» Assignment: Go over the listing below line by line, and return each one holding the string "else".

» Supplied material:
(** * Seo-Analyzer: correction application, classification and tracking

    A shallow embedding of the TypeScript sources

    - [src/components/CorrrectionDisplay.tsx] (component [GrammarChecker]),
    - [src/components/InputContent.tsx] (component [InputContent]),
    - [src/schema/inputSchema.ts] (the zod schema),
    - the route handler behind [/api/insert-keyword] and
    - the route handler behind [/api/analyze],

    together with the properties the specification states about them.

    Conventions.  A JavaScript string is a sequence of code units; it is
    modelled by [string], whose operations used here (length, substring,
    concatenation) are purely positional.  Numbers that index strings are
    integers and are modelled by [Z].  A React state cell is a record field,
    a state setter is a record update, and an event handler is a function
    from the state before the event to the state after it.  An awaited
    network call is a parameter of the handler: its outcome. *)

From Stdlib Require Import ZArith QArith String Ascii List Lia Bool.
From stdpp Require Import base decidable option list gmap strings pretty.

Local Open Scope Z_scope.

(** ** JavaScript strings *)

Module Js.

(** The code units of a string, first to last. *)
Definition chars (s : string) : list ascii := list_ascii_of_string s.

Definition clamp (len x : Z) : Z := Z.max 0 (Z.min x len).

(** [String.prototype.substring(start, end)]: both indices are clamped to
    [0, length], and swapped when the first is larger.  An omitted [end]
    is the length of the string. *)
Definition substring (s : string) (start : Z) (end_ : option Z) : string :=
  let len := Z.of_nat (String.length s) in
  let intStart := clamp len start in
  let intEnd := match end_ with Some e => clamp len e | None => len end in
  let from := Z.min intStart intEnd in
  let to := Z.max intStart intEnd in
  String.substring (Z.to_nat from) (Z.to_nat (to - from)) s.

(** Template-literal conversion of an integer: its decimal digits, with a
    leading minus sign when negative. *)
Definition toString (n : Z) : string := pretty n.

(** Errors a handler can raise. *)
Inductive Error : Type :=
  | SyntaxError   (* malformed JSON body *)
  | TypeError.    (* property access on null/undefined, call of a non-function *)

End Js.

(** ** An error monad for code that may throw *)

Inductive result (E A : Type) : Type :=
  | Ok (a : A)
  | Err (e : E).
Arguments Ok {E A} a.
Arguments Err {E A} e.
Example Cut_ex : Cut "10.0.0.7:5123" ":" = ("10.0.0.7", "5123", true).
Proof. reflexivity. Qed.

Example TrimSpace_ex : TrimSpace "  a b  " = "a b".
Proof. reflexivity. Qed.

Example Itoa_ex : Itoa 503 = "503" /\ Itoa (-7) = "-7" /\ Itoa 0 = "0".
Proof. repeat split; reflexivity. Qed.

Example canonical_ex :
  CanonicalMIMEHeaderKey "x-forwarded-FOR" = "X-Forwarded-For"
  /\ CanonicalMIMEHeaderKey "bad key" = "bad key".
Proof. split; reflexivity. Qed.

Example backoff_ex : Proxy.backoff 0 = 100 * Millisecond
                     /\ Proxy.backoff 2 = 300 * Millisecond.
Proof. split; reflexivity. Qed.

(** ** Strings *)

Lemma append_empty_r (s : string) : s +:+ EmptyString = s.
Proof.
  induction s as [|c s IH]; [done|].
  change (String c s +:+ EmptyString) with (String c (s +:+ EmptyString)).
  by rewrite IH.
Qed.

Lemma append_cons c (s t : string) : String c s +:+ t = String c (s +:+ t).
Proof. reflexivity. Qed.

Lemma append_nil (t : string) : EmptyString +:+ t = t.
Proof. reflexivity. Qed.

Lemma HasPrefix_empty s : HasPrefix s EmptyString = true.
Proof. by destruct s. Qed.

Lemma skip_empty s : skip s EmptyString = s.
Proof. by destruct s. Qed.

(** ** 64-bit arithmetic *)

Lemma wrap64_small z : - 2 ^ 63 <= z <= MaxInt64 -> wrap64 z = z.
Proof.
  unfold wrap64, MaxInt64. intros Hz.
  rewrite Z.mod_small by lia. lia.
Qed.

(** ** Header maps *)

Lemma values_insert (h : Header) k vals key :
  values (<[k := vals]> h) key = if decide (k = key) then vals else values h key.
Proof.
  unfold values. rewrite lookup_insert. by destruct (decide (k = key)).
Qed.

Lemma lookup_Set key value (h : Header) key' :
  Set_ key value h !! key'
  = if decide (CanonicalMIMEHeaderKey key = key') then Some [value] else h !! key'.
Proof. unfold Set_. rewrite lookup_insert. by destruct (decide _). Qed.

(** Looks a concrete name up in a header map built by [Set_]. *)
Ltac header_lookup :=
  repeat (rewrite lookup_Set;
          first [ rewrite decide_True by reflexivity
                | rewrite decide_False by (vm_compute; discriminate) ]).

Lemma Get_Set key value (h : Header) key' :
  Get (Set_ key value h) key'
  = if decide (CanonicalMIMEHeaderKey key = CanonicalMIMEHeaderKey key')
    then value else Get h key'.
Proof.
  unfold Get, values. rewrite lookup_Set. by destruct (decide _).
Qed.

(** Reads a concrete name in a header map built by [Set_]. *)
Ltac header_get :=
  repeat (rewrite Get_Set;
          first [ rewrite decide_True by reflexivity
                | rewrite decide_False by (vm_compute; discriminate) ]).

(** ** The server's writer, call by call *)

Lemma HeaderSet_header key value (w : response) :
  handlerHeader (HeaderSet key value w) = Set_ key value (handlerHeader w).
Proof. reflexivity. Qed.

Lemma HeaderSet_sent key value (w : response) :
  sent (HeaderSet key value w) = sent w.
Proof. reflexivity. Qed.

» Task solution:
  values (<[k := vals]> h) key = if decide (k = key) then vals else values h key.
  = if decide (CanonicalMIMEHeaderKey key = key') then Some [value] else h !! key'.
    then value else Get h key'.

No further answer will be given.